Eighty years after the federal Works Progress Administration put unemployed artists to work creating sculptures and murals for post offices and courthouses comes this reminder from film maker Michael Maglaras: Look around.
Much of the art is still there and has as much meaning now as it did during the Great Depression, says Maglaras, whose documentary "Enough to Live On: The Arts of the WPA" will be released May 15.
The 90-minute production by his Connecticut-based 217 Films revisits the inclusion of artists in President Franklin D. Roosevelt's WPA program, better known for the bridges and buildings that it paid workers to build.
The arts piece offered creative types like Sinclair Lewis, Orson Welles and Jackson Pollock $42 a week.
"The goal was that you would walk into a public space — a post office, federal office building, courthouse — and you would be transacting your business, standing in line, passing through a hallway ... and look at what was on the wall," Maglaras said, "and what was on there would spiritually enlighten you and lift you up and take you away from the terrible burdens that all Americans were suffering during the Depression, and give you confidence and hope for the future."
"Our film," Maglaras said in a telephone interview, "is about recapturing, 80 years later, what it was like during the Depression to put people back to work, and not just folks that could use a pick and shovel, but folks that wrote books and painted paintings and wrote plays."
Among 100 featured works is a 1936 Orson Welles production of William Shakespeare's Macbeth featuring an all-black cast and set in Haiti, instead of Scotland.
"This is a 21-year-old Orson Welles and we have found archival footage that no one believed existed of rehearsals for this play," Maglaras said.
Also featured are two murals, each 22 feet high, painted over eight months in 1937 by artist Carl Peters inside a school in Rochester, New York. Peters drew on the passing faces of students and teachers at the former Madison High School for "Life of Action," a softly colored depiction of construction workers in the shadow of a skyscraper. The companion "Life of Contemplation" is meant to show the need to balance action with education and thoughtfulness.
Madison High was torn down in the 1980s but the murals were saved and moved to another school, the Wilson Foundation Academy, where both are now preserved behind glass.
Other works have been lost or scattered through the years. The U.S. General Services Administration is in the process of tracking down the tens of thousands of pieces created through 1943. At last count, more than 20,000 works had been inventoried.
The agency said the artwork is most commonly found when it's offered for sale.
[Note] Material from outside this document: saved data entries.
(** C2 (as amended).  Metadata codec, every way [_parse_frontmatter]
    ends.  A text that opens no block, or opens one and never closes it, or
    whose block makes the YAML loader raise [YAMLError], parses to
    "no metadata" with the whole text as body.  A block on which the loader
    raises another exception makes [_parse_frontmatter] raise.  A block
    the loader reads gives the value read, or the empty mapping when that
    value is falsy; a block that is empty or holds only spaces and line
    ends is such a block. *)
Theorem parse_frontmatter_absent_or_empty (content : str) :
  (opens_block content = true ->
   unclosed content = true ->
   _parse_frontmatter L content = Ok (None, content))
  /\
  (forall i,
     opens_block content = true ->
     closes_at content i = true ->
     yaml_safe_load L (block_between content i) = LoadYAMLError ->
     _parse_frontmatter L content = Ok (None, content))
  /\
  (forall i,
     opens_block content = true ->
     closes_at content i = true ->
     blank (block_between content i) = true ->
     _parse_frontmatter L content
     = Ok (Some (VDict []), body_after content i))
  /\
  (forall i,
     opens_block content = true ->
     closes_at content i = true ->
     yaml_safe_load L (block_between content i) = LoadOtherError ->
     _parse_frontmatter L content = Raise LoaderError)
  /\
  (forall i v,
     opens_block content = true ->
     closes_at content i = true ->
     yaml_safe_load L (block_between content i) = Loaded v ->
     _parse_frontmatter L content
     = Ok (Some (if truthy v then v else VDict []), body_after content i))
  /\
  (opens_block content = false ->
   _parse_frontmatter L content = Ok (None, content)).
Proof.
  split; [|split; [|split; [|split; [|split]]]].
  - intros Ho Hu. rewrite (parse_unfold _ Ho).
    now rewrite (closing_index_none 1 _ Hu).
  - intros i Ho Hc Hy. rewrite (parse_unfold _ Ho).
    now rewrite (closes_at_index _ _ Hc), Hy.
  - intros i Ho Hc Hb. rewrite (parse_unfold _ Ho).
    rewrite (closes_at_index _ _ Hc).
    now rewrite (safe_load_blank L _ Hb).
  - intros i Ho Hc Hy. rewrite (parse_unfold _ Ho).
    now rewrite (closes_at_index _ _ Hc), Hy.
  - intros i v Ho Hc Hy. rewrite (parse_unfold _ Ho).
    now rewrite (closes_at_index _ _ Hc), Hy.
  - intros Ho. unfold _parse_frontmatter. unfold opens_block in Ho.
    rewrite Ho. now destruct (strip content).
Qed.

(** The same holds for every block the loader reads as an empty value
    ([None], [0], [False], an empty string, list or mapping): the [or {}]
    of the script turns it into the empty mapping. *)
Lemma parse_falsy_document (content : str) (i : nat) (v : pyval) :
  opens_block content = true ->
  closes_at content i = true ->
  yaml_safe_load L (block_between content i) = Loaded v ->
  truthy v = false ->
  _parse_frontmatter L content = Ok (Some (VDict []), body_after content i).
Proof.
  intros Ho Hc Hy Hv. rewrite (parse_unfold _ Ho).
  now rewrite (closes_at_index _ _ Hc), Hy, Hv.
Qed.

(** A loader exception that is no YAMLError is not caught here: it leaves
    [_parse_frontmatter] and reaches the handler of [_process_file]. *)
Lemma parse_loader_exception (content : str) (i : nat) :
  opens_block content = true ->
  closes_at content i = true ->
  yaml_safe_load L (block_between content i) = LoadOtherError ->
  _parse_frontmatter L content = Raise LoaderError.
Proof.
  intros Ho Hc Hy. rewrite (parse_unfold _ Ho).
  now rewrite (closes_at_index _ _ Hc), Hy.
Qed.

End Codec.

(* ================================================================== *)
(** * Metadata codec: the round trip through [_reconstruct_content] *)
(* ================================================================== *)

Section RoundTrip.

Variable L : library.

Lemma splitlines_from_cons (cur : str) (c : char) (s : str) :
  splitlines_from cur (c :: s)
  = if N.eqb c CR then
      match s with
      | d :: s'' =>
          if N.eqb d LF then rev (LF :: CR :: cur) :: splitlines_from [] s''
          else rev (CR :: cur) :: splitlines_from [] s
      | [] => [rev (CR :: cur)]
      end
    else if is_linebreak c then rev (c :: cur) :: splitlines_from [] s
    else splitlines_from (c :: cur) s.
Proof. reflexivity. Qed.

(** Joining the lines gives the text back. *)
Lemma concat_splitlines_from (n : nat) :
  forall s cur, List.length s <= n ->
    List.concat (splitlines_from cur s) = rev cur ++ s.
Proof.
  induction n as [|n IH]; intros s cur Hlen.
  - destruct s; [|simpl in Hlen; lia]. simpl.
    destruct cur; simpl; now rewrite ?app_nil_r.
  - destruct s as [|c s].
    { simpl. destruct cur; simpl; now rewrite ?app_nil_r. }
    simpl in Hlen. rewrite splitlines_from_cons.
    destruct (N.eqb c CR) eqn:Ec.
    + apply N.eqb_eq in Ec. subst c.
      destruct s as [|d s].
      * simpl. now rewrite app_nil_r.
      * simpl in Hlen. destruct (N.eqb d LF) eqn:Ed.
        -- apply N.eqb_eq in Ed. subst d.
           rewrite concat_cons, IH by lia. simpl rev.
           now rewrite <- !app_assoc.
        -- rewrite concat_cons, IH by (simpl; lia). simpl rev.
           now rewrite <- !app_assoc.
    + destruct (is_linebreak c).
      * rewrite concat_cons, IH by lia. simpl rev.
        now rewrite <- !app_assoc.
      * rewrite IH by lia. simpl rev. now rewrite <- !app_assoc.
Qed.

Lemma concat_splitlines (s : str) : List.concat (splitlines s) = s.
Proof. exact (concat_splitlines_from (List.length s) s [] (le_n _)). Qed.

(** A line feed ends a line whatever follows: the lines of [a ++ LF :: b]
    are those of [a ++ [LF]], then those of [b]. *)
Lemma splitlines_from_linefeed (n : nat) :
  forall a cur b, List.length a <= n ->
    splitlines_from cur (a ++ LF :: b)
    = splitlines_from cur (a ++ [LF]) ++ splitlines_from [] b.
Proof.
  induction n as [|n IH]; intros a cur b Hlen.
  - destruct a; [|simpl in Hlen; lia]. reflexivity.
  - destruct a as [|c a]; [reflexivity|].
    simpl in Hlen.
    rewrite <- !app_comm_cons, !splitlines_from_cons.
    destruct (N.eqb c CR) eqn:Ec.
    + destruct a as [|d a].
      * reflexivity.
      * simpl in Hlen. rewrite <- !app_comm_cons. cbv iota.
        destruct (N.eqb d LF).
        -- rewrite IH by lia. reflexivity.
        -- rewrite !app_comm_cons, IH by (simpl; lia). reflexivity.
    + destruct (is_linebreak c); rewrite IH by lia; reflexivity.
Qed.

Lemma splitlines_linefeed (a b : str) :
  splitlines (a ++ LF :: b) = splitlines (a ++ [LF]) ++ splitlines b.
Proof. exact (splitlines_from_linefeed (List.length a) a [] b (le_n _)). Qed.

Lemma emitted_block_ends (frontmatter : pyval) :
  exists y, emitted_block L frontmatter = y ++ [LF].
Proof.
  unfold emitted_block.
  destruct (endswith [LF] (yaml_dump L frontmatter)) eqn:E.
  - now apply endswith_split.
  - now exists (yaml_dump L frontmatter).
Qed.

Lemma reconstruct_shape (frontmatter : pyval) (body : str) :
  _reconstruct_content L frontmatter body
  = lit "---" ++ [LF] ++ emitted_block L frontmatter
    ++ lit "---" ++ [LF] ++ body.
Proof. reflexivity. Qed.

Lemma reconstruct_lines (frontmatter : pyval) (body : str) :
  splitlines (_reconstruct_content L frontmatter body)
  = (lit "---" ++ [LF])
    :: splitlines (emitted_block L frontmatter)
    ++ (lit "---" ++ [LF]) :: splitlines body.
Proof.
  rewrite reconstruct_shape.
  destruct (emitted_block_ends frontmatter) as [y ->].
  assert (E : lit "---" ++ [LF] ++ (y ++ [LF]) ++ lit "---" ++ [LF] ++ body
              = lit "---" ++ LF :: (y ++ LF :: (lit "---" ++ LF :: body))).
  { rewrite <- app_assoc. reflexivity. }
  rewrite E.
  rewrite (splitlines_linefeed (lit "---") (y ++ LF :: lit "---" ++ LF :: body)).
  rewrite (splitlines_linefeed y (lit "---" ++ LF :: body)).
  rewrite (splitlines_linefeed (lit "---") body).
  reflexivity.
Qed.

Lemma no_delimiter_firstn_app (a b : list str) :
  no_delimiter a = true -> no_delimiter (firstn (List.length a) (a ++ b)) = true.
Proof.
  intros H. rewrite firstn_app, Nat.sub_diag, firstn_all. simpl.
  now rewrite app_nil_r.
Qed.

(** Reading back what [_reconstruct_content] wrote: when no line of the
    emitted block strips to the delimiter, the block found is the emitted
    block and the body is the body. *)
Lemma parse_reconstructed (frontmatter : pyval) (body : str) :
  no_delimiter (splitlines (emitted_block L frontmatter)) = true ->
  _parse_frontmatter L (_reconstruct_content L frontmatter body)
  = match yaml_safe_load L (emitted_block L frontmatter) with
    | Loaded v => Ok (Some (if truthy v then v else VDict []), body)
    | LoadYAMLError =>
        Ok (None, _reconstruct_content L frontmatter body)
    | LoadOtherError => Raise LoaderError
    end.
Proof.
  intros Hno.
  set (out := _reconstruct_content L frontmatter body).
  set (block := splitlines (emitted_block L frontmatter)) in *.
  assert (Hlines : splitlines out
                   = (lit "---" ++ [LF])
                     :: block ++ (lit "---" ++ [LF]) :: splitlines body)
    by apply reconstruct_lines.
  assert (Ho : opens_block out = true) by reflexivity.
  rewrite (parse_unfold L _ Ho).
  assert (Hi : closing_index 1 (skipn 1 (splitlines out))
               = Some (1 + List.length block)).
  { rewrite Hlines. simpl skipn.
    apply closing_index_some with (line := lit "---" ++ [LF]).
    - now apply no_delimiter_firstn_app.
    - rewrite nth_error_app2 by lia. now rewrite Nat.sub_diag.
    - reflexivity. }
  rewrite Hi.
  assert (Hb : block_between out (1 + List.length block)
               = emitted_block L frontmatter).
  { unfold block_between. rewrite Hlines.
    change (1 + List.length block) with (S (List.length block)).
    rewrite skipn_1_firstn. simpl skipn.
    rewrite firstn_app, Nat.sub_diag, firstn_all. simpl.
    rewrite app_nil_r. apply concat_splitlines. }
  assert (Hbody : body_after out (1 + List.length block) = body).
  { unfold body_after. rewrite Hlines.
    replace (1 + List.length block + 1) with (S (List.length block + 1))
      by lia.
    simpl skipn. rewrite skipn_app.
    rewrite skipn_all2 by lia. simpl.
    replace (List.length block + 1 - List.length block) with 1 by lia.
    simpl. apply concat_splitlines. }
  now rewrite Hb, Hbody.
Qed.

Lemma parse_absent_body (content body : str) :
  _parse_frontmatter L content = Ok (None, body) -> body = content.
Proof.
  unfold _parse_frontmatter.
  destruct (strip content); [congruence|].
  destruct (_ || _); [|congruence].
  destruct (closing_index _ _); [|congruence].
  destruct (yaml_safe_load L _); congruence.
Qed.

Lemma dict_set_fresh (k : str) (v : pyval) (d : list (pyval * pyval)) :
  dict_has k d = false -> dict_set k v d = d ++ [(VStr k, v)].
Proof.
  induction d as [|[k' v'] d IH]; simpl; [reflexivity|].
  intros H. apply orb_false_iff in H. destruct H as [Hk Hd].
  rewrite Hk. now rewrite IH.
Qed.



(** C1 (as amended).  Metadata codec, round trip: for a document whose
    metadata is a mapping [d] without a [heading] key, parse / set
    [heading] / serialize gives a text that parses to [d] followed by the
    [heading] entry, with the same body; for a document without metadata
    the result parses to the single [heading] entry and its body is the
    whole original text.  Both hold when the YAML library reads its own
    output back as the mapping it was given and no line of that output
    strips to the three-dash delimiter. *)
Theorem add_heading_round_trip (content h : str) :
  (forall d body,
     _parse_frontmatter L content = Ok (Some (VDict d), body) ->
     dict_has (lit "heading") d = false ->
     let d' := d ++ [(VStr (lit "heading"), VStr h)] in
     no_delimiter (splitlines (emitted_block L (VDict d'))) = true ->
     yaml_safe_load L (emitted_block L (VDict d')) = Loaded (VDict d') ->
     exists out,
       add_heading L content h = Ok out /\
       _parse_frontmatter L out = Ok (Some (VDict d'), body))
  /\
  (forall body,
     _parse_frontmatter L content = Ok (None, body) ->
     let d' := [(VStr (lit "heading"), VStr h)] in
     no_delimiter (splitlines (emitted_block L (VDict d'))) = true ->
     yaml_safe_load L (emitted_block L (VDict d')) = Loaded (VDict d') ->
     exists out,
       add_heading L content h = Ok out /\
       _parse_frontmatter L out = Ok (Some (VDict d'), content)).
Proof.
  split.
  - intros d body Hp Hfresh d' Hno Hload.
    exists (_reconstruct_content L (VDict d') body). split.
    + unfold add_heading. rewrite Hp. simpl.
      now rewrite (dict_set_fresh _ _ _ Hfresh).
    + rewrite (parse_reconstructed _ _ Hno), Hload.
      unfold d'. destruct d; reflexivity.
  - intros body Hp d' Hno Hload.
    pose proof (parse_absent_body _ _ Hp) as ->.
    exists (_reconstruct_content L (VDict d') content). split.
    + unfold add_heading. rewrite Hp. reflexivity.
    + now rewrite (parse_reconstructed _ _ Hno), Hload.
Qed.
"GSA has been contacted by museums staff, appraisers, lawyers, state and local government officials, conservators, scholars, and citizens with information regarding New Deal artwork," the GSA said in a statement. "In some instances, special agents and GSA staff have found New Deal artwork by searching online auction houses."
Maglaras said enough still exists in their original locations to make a state-by-state tour.
"Walk into a post office and buy a stamp in very small towns in Missouri, Montana, Illinois, Maine and see up on the wall something that was created by an artist that Franklin Roosevelt essentially hired to help lift America out of the Depression," he said. "We still have a ton of WPA art within our grasp."
The documentary will premiere at the New Britain, Connecticut, Museum of Art and then tour the country through December.